[Instructions for the task] Using the records below, repeat exactly the lines from the one holding "(** [trim] keeps" through the one holding "pre = true ->", both ends included, and no others.
*****
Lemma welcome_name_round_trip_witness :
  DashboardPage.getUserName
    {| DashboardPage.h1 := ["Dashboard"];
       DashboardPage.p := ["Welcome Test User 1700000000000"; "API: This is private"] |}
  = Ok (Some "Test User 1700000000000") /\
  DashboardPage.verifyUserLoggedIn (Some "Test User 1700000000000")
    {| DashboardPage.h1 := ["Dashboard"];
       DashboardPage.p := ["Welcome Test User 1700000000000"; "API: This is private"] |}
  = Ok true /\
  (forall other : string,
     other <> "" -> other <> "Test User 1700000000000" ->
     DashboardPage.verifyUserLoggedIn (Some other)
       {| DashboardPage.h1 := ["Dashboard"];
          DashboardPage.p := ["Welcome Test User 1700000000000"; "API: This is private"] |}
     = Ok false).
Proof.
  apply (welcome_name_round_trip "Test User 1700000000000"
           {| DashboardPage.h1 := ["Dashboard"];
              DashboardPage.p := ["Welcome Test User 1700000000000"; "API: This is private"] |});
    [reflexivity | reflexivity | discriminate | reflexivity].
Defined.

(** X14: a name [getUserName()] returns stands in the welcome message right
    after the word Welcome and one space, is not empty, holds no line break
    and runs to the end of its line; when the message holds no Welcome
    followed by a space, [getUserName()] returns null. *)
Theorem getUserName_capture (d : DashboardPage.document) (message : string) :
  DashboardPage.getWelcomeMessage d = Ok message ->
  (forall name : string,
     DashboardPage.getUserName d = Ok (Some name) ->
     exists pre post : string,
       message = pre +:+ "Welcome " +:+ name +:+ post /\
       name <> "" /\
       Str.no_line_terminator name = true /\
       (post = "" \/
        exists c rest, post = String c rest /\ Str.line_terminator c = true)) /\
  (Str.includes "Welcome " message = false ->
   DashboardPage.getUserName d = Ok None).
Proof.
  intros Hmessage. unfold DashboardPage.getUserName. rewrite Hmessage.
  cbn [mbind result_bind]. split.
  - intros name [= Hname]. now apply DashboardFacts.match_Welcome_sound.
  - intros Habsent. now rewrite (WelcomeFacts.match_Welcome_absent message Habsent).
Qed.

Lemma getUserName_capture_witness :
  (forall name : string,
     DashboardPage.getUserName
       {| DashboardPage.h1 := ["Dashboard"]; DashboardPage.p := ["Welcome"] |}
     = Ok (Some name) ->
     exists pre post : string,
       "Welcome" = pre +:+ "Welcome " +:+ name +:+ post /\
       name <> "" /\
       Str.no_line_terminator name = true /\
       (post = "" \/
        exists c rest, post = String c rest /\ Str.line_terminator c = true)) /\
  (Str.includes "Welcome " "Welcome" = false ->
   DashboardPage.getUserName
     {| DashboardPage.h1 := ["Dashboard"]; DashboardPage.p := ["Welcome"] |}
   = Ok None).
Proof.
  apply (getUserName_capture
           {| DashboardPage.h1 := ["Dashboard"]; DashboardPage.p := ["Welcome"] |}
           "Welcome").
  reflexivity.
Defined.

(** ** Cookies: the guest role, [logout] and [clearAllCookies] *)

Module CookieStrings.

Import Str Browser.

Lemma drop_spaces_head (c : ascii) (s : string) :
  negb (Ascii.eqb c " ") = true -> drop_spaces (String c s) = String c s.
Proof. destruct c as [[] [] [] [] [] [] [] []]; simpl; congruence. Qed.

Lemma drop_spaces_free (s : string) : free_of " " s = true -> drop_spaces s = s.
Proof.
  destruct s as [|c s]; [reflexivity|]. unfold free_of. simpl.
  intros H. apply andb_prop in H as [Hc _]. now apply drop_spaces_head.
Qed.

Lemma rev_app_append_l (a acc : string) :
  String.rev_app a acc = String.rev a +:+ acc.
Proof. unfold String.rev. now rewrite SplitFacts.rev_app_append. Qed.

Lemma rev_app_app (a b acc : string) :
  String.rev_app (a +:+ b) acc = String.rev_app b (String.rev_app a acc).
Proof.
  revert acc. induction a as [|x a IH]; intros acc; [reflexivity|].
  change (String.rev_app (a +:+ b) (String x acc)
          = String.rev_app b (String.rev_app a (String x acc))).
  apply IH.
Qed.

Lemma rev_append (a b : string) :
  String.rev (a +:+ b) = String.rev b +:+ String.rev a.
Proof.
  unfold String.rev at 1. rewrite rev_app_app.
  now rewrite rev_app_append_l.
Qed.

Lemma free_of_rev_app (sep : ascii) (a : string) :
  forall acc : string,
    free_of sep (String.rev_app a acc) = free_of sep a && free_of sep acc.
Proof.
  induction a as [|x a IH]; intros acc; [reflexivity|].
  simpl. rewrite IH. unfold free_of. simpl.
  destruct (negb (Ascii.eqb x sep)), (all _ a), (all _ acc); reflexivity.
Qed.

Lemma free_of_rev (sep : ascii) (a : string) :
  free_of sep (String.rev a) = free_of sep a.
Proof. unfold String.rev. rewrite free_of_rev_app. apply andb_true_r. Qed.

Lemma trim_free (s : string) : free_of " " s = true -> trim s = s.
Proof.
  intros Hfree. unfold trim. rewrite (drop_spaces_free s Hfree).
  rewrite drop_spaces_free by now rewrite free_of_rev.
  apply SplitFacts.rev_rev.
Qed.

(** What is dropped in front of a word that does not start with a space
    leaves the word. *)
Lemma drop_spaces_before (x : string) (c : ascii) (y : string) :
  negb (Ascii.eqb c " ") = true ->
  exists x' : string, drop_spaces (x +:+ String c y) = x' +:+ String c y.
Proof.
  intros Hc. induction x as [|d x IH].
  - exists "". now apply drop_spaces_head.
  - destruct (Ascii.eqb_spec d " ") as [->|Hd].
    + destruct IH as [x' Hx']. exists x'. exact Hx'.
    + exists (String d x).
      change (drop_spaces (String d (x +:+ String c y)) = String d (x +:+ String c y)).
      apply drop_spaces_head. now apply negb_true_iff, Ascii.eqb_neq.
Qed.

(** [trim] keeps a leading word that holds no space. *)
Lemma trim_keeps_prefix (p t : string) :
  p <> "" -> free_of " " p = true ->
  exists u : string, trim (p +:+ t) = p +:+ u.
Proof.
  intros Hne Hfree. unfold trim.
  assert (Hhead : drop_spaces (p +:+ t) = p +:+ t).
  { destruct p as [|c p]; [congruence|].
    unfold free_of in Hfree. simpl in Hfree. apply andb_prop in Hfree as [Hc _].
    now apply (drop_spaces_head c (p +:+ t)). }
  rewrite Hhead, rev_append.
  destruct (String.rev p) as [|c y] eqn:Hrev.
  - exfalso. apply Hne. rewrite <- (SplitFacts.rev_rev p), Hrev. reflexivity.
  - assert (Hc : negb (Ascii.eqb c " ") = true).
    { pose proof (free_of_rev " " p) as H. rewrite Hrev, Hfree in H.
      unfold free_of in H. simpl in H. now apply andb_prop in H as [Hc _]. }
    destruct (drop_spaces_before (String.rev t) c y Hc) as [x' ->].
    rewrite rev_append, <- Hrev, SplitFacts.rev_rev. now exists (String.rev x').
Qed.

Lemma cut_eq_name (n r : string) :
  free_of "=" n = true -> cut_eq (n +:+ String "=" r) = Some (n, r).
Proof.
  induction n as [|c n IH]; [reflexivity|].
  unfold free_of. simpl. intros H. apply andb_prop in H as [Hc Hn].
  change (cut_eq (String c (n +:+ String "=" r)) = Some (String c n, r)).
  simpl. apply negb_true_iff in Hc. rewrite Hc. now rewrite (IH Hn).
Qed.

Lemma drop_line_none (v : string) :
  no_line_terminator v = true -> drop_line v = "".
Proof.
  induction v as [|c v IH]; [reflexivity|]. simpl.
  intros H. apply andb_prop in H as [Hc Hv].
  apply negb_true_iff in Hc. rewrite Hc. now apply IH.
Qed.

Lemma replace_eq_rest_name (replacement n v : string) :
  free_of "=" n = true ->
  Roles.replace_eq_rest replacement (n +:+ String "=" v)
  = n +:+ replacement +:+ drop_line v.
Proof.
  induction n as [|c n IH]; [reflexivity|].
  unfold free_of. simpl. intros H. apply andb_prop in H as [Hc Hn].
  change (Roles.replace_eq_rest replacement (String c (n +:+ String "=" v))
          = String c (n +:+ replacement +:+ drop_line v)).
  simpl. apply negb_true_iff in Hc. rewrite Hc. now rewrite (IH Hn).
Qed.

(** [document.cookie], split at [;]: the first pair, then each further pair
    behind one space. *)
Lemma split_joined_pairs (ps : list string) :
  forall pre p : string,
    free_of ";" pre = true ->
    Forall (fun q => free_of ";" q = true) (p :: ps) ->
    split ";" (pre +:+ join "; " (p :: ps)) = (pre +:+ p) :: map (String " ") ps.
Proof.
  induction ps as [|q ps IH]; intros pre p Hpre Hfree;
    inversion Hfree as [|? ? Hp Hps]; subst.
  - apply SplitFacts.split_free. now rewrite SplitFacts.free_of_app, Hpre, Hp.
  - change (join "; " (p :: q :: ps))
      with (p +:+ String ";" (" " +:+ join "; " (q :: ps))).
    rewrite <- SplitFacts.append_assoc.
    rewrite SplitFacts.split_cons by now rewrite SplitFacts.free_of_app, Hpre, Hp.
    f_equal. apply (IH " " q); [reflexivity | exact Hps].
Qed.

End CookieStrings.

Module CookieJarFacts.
*****
[Task solution]
(** [trim] keeps a leading word that holds no space. *)
Lemma trim_keeps_prefix (p t : string) :
  p <> "" -> free_of " " p = true ->
  exists u : string, trim (p +:+ t) = p +:+ u.
Proof.
  intros Hne Hfree. unfold trim.
  assert (Hhead : drop_spaces (p +:+ t) = p +:+ t).
  { destruct p as [|c p]; [congruence|].
    unfold free_of in Hfree. simpl in Hfree. apply andb_prop in Hfree as [Hc _].
    now apply (drop_spaces_head c (p +:+ t)). }
  rewrite Hhead, rev_append.
  destruct (String.rev p) as [|c y] eqn:Hrev.
  - exfalso. apply Hne. rewrite <- (SplitFacts.rev_rev p), Hrev. reflexivity.
  - assert (Hc : negb (Ascii.eqb c " ") = true).
    { pose proof (free_of_rev " " p) as H. rewrite Hrev, Hfree in H.
      unfold free_of in H. simpl in H. now apply andb_prop in H as [Hc _]. }
    destruct (drop_spaces_before (String.rev t) c y Hc) as [x' ->].
    rewrite rev_append, <- Hrev, SplitFacts.rev_rev. now exists (String.rev x').
Qed.

Lemma cut_eq_name (n r : string) :
  free_of "=" n = true -> cut_eq (n +:+ String "=" r) = Some (n, r).
Proof.
  induction n as [|c n IH]; [reflexivity|].
  unfold free_of. simpl. intros H. apply andb_prop in H as [Hc Hn].
  change (cut_eq (String c (n +:+ String "=" r)) = Some (String c n, r)).
  simpl. apply negb_true_iff in Hc. rewrite Hc. now rewrite (IH Hn).
Qed.

Lemma drop_line_none (v : string) :
  no_line_terminator v = true -> drop_line v = "".
Proof.
  induction v as [|c v IH]; [reflexivity|]. simpl.
  intros H. apply andb_prop in H as [Hc Hv].
  apply negb_true_iff in Hc. rewrite Hc. now apply IH.
Qed.

Lemma replace_eq_rest_name (replacement n v : string) :
  free_of "=" n = true ->
  Roles.replace_eq_rest replacement (n +:+ String "=" v)
  = n +:+ replacement +:+ drop_line v.
Proof.
  induction n as [|c n IH]; [reflexivity|].
  unfold free_of. simpl. intros H. apply andb_prop in H as [Hc Hn].
  change (Roles.replace_eq_rest replacement (String c (n +:+ String "=" v))
          = String c (n +:+ replacement +:+ drop_line v)).
  simpl. apply negb_true_iff in Hc. rewrite Hc. now rewrite (IH Hn).
Qed.

(** [document.cookie], split at [;]: the first pair, then each further pair
    behind one space. *)
Lemma split_joined_pairs (ps : list string) :
  forall pre p : string,
    free_of ";" pre = true ->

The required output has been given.